La svolta energetica non ci rende indipendenti dall’estero, per fortuna!
La Svizzera ha molteplici buone ragioni per abbandonare i combustibili fossili. Diventare indipendenti dall’estero non è però una buona ragione. L’Europa non diventerà più verde senza aiuti esterni. È tempo di un dibattito onesto.

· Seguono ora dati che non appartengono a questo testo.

Lemma new_location_located (N D : Z) :
  0 < D -> 0 <= N ->
  located N D 0 (shr_record_of_loc (N / D) (new_location D (N mod D))).
Proof.
  intros HD HN. pose proof (Z.mod_pos_bound N D HD) as Hr.
  unfold located. cbn [Z.of_nat]. change (2 ^ 0) with 1. rewrite Z.mul_1_r.
  set (r := N mod D) in *.
  assert (Hm : forall l, shr_m (shr_record_of_loc (N / D) l) = N / D)
    by (intros [|[]]; reflexivity).
  split; [apply Hm|]. unfold placed. split; [exact Hr|].
  unfold new_location, new_location_even, new_location_odd.
  destruct (Z.even D) eqn:Ev.
  - destruct (Z.eqb_spec r 0) as [->|Hne]; [reflexivity|].
    destruct (Z.compare_spec (2 * r) D); cbn [shr_record_of_loc shr_r shr_s]; lia.
  - destruct (Z.eqb_spec r 0) as [->|Hne]; [reflexivity|].
    assert (Hodd : D mod 2 = 1).
    { rewrite Zmod_even, Ev. reflexivity. }
    pose proof (Z.div_mod D 2 ltac:(lia)) as HD2.
    destruct (Z.compare_spec (2 * r + 1) D); cbn [shr_record_of_loc shr_r shr_s]; lia.
Qed.

Lemma div_finite (m1 m2 : positive) (e1 e2 : Z) :
  2 ^ 52 <= Z.pos m1 < 2 ^ 53 ->
  2 ^ 52 <= Z.pos m2 < 2 ^ 53 ->
  -1074 <= e1 - e2 - 53 ->
  SFdiv 53 1024 (S754_finite false m1 e1) (S754_finite false m2 e2)
  = binary_round_aux 53 1024 false (Z.pos m1 * 2 ^ 53 / Z.pos m2) (e1 - e2 - 53)
      (new_location (Z.pos m2) ((Z.pos m1 * 2 ^ 53) mod Z.pos m2)).
Proof.
  intros H1 H2 He.
  assert (Hd1 : Zdigits2 (Z.pos m1) = 53) by (apply Zdigits2_unique; lia).
  assert (Hd2 : Zdigits2 (Z.pos m2) = 53) by (apply Zdigits2_unique; lia).
  cbn [SFdiv xorb]. unfold SFdiv_core_binary. rewrite Hd1, Hd2.
  replace (53 + e1 - (53 + e2)) with (e1 - e2) by lia.
  rewrite fexp_normal by lia.
  rewrite Z.min_l by lia.
  replace (e1 - e2 - (e1 - e2 - 53)) with 53 by lia.
  cbv iota beta. rewrite Z.shiftl_mul_pow2 by lia.
  unfold Z.div, Z.modulo.
  destruct (Z.div_eucl (Z.pos m1 * 2 ^ 53) (Z.pos m2)) as [q r]. reflexivity.
Qed.

Lemma digits_53_54 (q : Z) : 2 ^ 52 <= q < 2 ^ 54 -> 53 <= Zdigits2 q <= 54.
Proof.
  intros Hq. pose proof (Zdigits2_bounds q ltac:(lia)) as Hb.
  split.
  - destruct (Z.le_gt_cases 53 (Zdigits2 q)) as [H|H]; [exact H|].
    assert (2 ^ Zdigits2 q <= 2 ^ 52) by (apply Z.pow_le_mono_r; lia). lia.
  - destruct (Z.le_gt_cases (Zdigits2 q) 54) as [H|H]; [exact H|].
    assert (2 ^ 54 <= 2 ^ (Zdigits2 q - 1)) by (apply Z.pow_le_mono_r; lia). lia.
Qed.

Lemma div_lt_inv (a b c : Z) : 0 < b -> a / b < c -> a < c * b.
Proof.
  intros Hb H. pose proof (Z.div_mod a b ltac:(lia)).
  pose proof (Z.mod_pos_bound a b Hb). nia.
Qed.

Lemma truediv_1000_spec (x : Z) :
  0 < x < 2 ^ 42 ->
  exists K m, 20 <= K <= 62 /\
    Py.truediv_1000 x = S754_finite false (Z.to_pos m) (- K) /\
    m = rne (x * 2 ^ K) 1000 /\ 2 ^ 52 <= m < 2 ^ 53.
Proof.
  intros Hx.
  pose proof (Zdigits2_bounds x ltac:(lia)) as Hb.
  set (d := Zdigits2 x) in *.
  assert (Hd : 1 <= d <= 42).
  { split.
    - unfold d. rewrite Zdigits2_log2 by lia. pose proof (Z.log2_nonneg x). lia.
    - destruct (Z.le_gt_cases d 42) as [H|H]; [exact H|].
      assert (2 ^ 42 <= 2 ^ (d - 1)) by (apply Z.pow_le_mono_r; lia). lia. }
  unfold Py.truediv_1000, Float64.div, Float64.of_Z, Float64.prec, Float64.emax.
  rewrite (normalize_exact x 0) by (fold d; lia). fold d.
  change (binary_normalize 53 1024 1000 0 false)
    with (S754_finite false 8796093022208000 (-43)).
  set (M1 := x * 2 ^ (53 - d)).
  assert (HM1 : 2 ^ 52 <= M1 < 2 ^ 53).
  { unfold M1.
    assert (E1 : 2 ^ 52 = 2 ^ (d - 1) * 2 ^ (53 - d))
      by (rewrite <- Z.pow_add_r by lia; f_equal; lia).
    assert (E2 : 2 ^ 53 = 2 ^ d * 2 ^ (53 - d))
      by (rewrite <- Z.pow_add_r by lia; f_equal; lia).
    assert (0 < 2 ^ (53 - d)) by (apply Z.pow_pos_nonneg; lia).
    rewrite E1, E2. clear -Hb H. nia. }
  assert (HP : Z.pos (Z.to_pos M1) = M1) by (apply Z2Pos.id; lia).
  rewrite div_finite by (rewrite ?HP; lia). rewrite HP.
  set (N := M1 * 2 ^ 53). set (D := 8796093022208000).
  assert (HD : 0 < D) by reflexivity.
  assert (HN : 0 <= N) by (unfold N; lia).
  assert (Hq : 2 ^ 52 <= N / D < 2 ^ 54).
  { split.
    - apply Z.div_le_lower_bound; [exact HD|]. unfold N, D. lia.
    - apply Z.div_lt_upper_bound; [exact HD|]. unfold N, D. lia. }
  pose proof (digits_53_54 _ Hq) as Hdq.
  set (n := Zdigits2 (N / D) - 53).
  set (K := 63 - d - n).
  assert (Hn : 0 <= n <= 1) by (unfold n; lia).
  assert (HK : 20 <= K <= 62) by (unfold K; lia).
  assert (Hscale : rne N (D * 2 ^ n) = rne (x * 2 ^ K) 1000).
  { assert (EN : N = x * 2 ^ K * 2 ^ (43 + n)).
    { unfold N, M1. rewrite <- !Z.mul_assoc, <- !Z.pow_add_r by lia.
      do 2 f_equal. unfold K. lia. }
    assert (ED : D * 2 ^ n = 1000 * 2 ^ (43 + n)).
    { rewrite Z.pow_add_r by lia. unfold D. lia. }
    rewrite EN, ED. apply rne_scale; [lia|]. apply Z.pow_pos_nonneg; lia. }
  destruct (binary_round_aux_spec false (N / D) (0 + d - 53 - -43 - 53)
              (new_location D (N mod D)) N D HD HN
              (new_location_located N D HD HN) ltac:(lia) ltac:(lia) ltac:(lia)
              n (rne N (D * 2 ^ n)) eq_refl eq_refl) as [Hm1 Hres].
  rewrite Hres. rewrite Hscale in *.
  set (m := rne (x * 2 ^ K) 1000) in *.
  assert (Hfloor : x * 2 ^ K < 1000 * 2 ^ 53).
  { assert (Hf : N / (D * 2 ^ n) < 2 ^ 53).
    { rewrite <- Z.div_div by lia.
      apply Z.div_lt_upper_bound; [lia|].
      pose proof (Zdigits2_bounds (N / D) ltac:(lia)) as Hbq.
      replace (Zdigits2 (N / D)) with (n + 53) in Hbq by (unfold n; lia).
      rewrite Z.pow_add_r in Hbq by lia. lia. }
    assert (EN : N = x * 2 ^ K * 2 ^ (43 + n)).
    { unfold N, M1. rewrite <- !Z.mul_assoc, <- !Z.pow_add_r by lia.
      do 2 f_equal. unfold K. lia. }
    assert (ED : D * 2 ^ n = 1000 * 2 ^ (43 + n)).
    { rewrite Z.pow_add_r by lia. unfold D. lia. }
    rewrite EN, ED in Hf.
    rewrite Z.div_mul_cancel_r in Hf
      by (try lia; pose proof (Z.pow_pos_nonneg 2 (43 + n)); lia).
    apply div_lt_inv in Hf; lia. }
  assert (Hlt : m < 2 ^ 53).
  { pose proof (rne_near (x * 2 ^ K) 1000 ltac:(lia)) as Hnear. fold m in Hnear.
    assert (E20 : 2 ^ K = 2 ^ 20 * 2 ^ (K - 20))
      by (rewrite <- Z.pow_add_r by lia; f_equal; lia).
    assert (0 < 2 ^ (K - 20)) by (apply Z.pow_pos_nonneg; lia).
    rewrite E20 in Hfloor, Hnear.
    clear -Hm1 Hnear Hfloor H Hx. lia. }
  exists K, m. split; [exact HK|]. split; [|split; [reflexivity|lia]].
  replace (m <? 2 ^ 53) with true by (symmetry; apply Z.ltb_lt; exact Hlt).
  f_equal. unfold K. lia.
Qed.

Dopo l’attacco della Russia contro l’Ucraina, gli specialisti dell’energia hanno sviluppato un fiuto… geopolitico: spendiamo ogni anno miliardi per acquistare petrolio e gas all’estero, rendendoci dipendenti da forniture sempre più incerte e di dubbia provenienza. Secondo gli specialisti, incentrare l’approvvigionamento energetico sulle energie rinnovabili ci permetterebbe di porre fine a questa dipendenza. Sta diventando moda difendere il «mercantilismo energetico» europeo – esportare il più possibile, importare il meno possibile, come un tempo Luigi XIV, il Re Sole. È un po' miope, soprattutto perché ci sono molti argomenti migliori per abbandonare i combustibili fossili. Smettiamo di difendere una politica commerciale inadeguata per le ragioni sbagliate e di alimentare fantasie di indipendenza totale
Partiamo dall'inizio: i mercati dell'energia sono interconnessi a livello globale. Questo va bene e deve rimanere così. Solo la liquidità dei mercati globali del petrolio e del gas ha permesso all'Europa di porre fine alla sua fatale dipendenza dall'energia russa in tempi sorprendentemente brevi. Il mercato globale integrato è stato in grado di offrire alternative e di far uscire l'Europa dal tunnel.
UN APPROVVIGIONAMENTO SICURO NON SIGNIFICA AUTOSUFFICIENZA
L'esempio dimostra che la sicurezza dell'approvvigionamento non significa autosufficienza. Anche un approvvigionamento energetico completamente rinnovabile in Europa sarà inevitabilmente legato alle catene di approvvigionamento globali: l’idrogeno arriva forzatamente dal sud e anche se la Svezia e la Finlandia dovessero estrarre terre rare su larga scala, i moduli fotovoltaici, le batterie o i combustibili sintetici non sarebbero mai prodotti in quantità sufficiente, qualità elevata e a prezzi ragionevoli in Europa o addirittura in Svizzera. E questo non è grave: gli scambi mondiali non implicano dipendenza. Quest’ultima deriva da un cumulo dei rischi nelle catene di valore e da una diversificazione insufficiente del mix energetico. Il bisogno di ricupero è enorme dal lato delle catene di valore. Un solo esempio: la Cina è attualmente, e di gran lunga, il primo produttore di pannelli fotovoltaici. Essa produce più silicio, la principale materia prima, rispetto al resto del mercato mondiale. Il quadro è simile per le batterie: cinque dei dieci maggiori produttori di batterie al mondo sono cinesi. Entro il 2019, queste aziende controlleranno circa il 60% di tutte le catene di valore coinvolte nella produzione di batterie agli ioni di litio. L'Europa sta forse recuperando terreno, ma gran parte della capacità produttiva alle nostre latitudini sarà in ultima analisi controllata dalla Cina. E questo è un grande rischio strategico. Pensare di dover fare tutto da soli peggiorerebbe la situazione. Anche in un mondo incerto, il commercio non è un gioco a somma zero, ma va a beneficio di tutte le parti interessate. La resilienza strategica si basa su partenariati intelligenti che vivono la politica del libero scambio. Per questo la Svizzera e l'Europa devono investire senza indugio nelle tecnologie rinnovabili, garantendo diversificazione e resilienza, e spostare il discorso politico verso una "apertura vigile". Ma per abbandonare i combustibili fossili non c'è bisogno di una narrazione che contrapponga la Svizzera al resto del mondo.
Questo articolo è apparso l’8 marzo 2023 su nau.ch.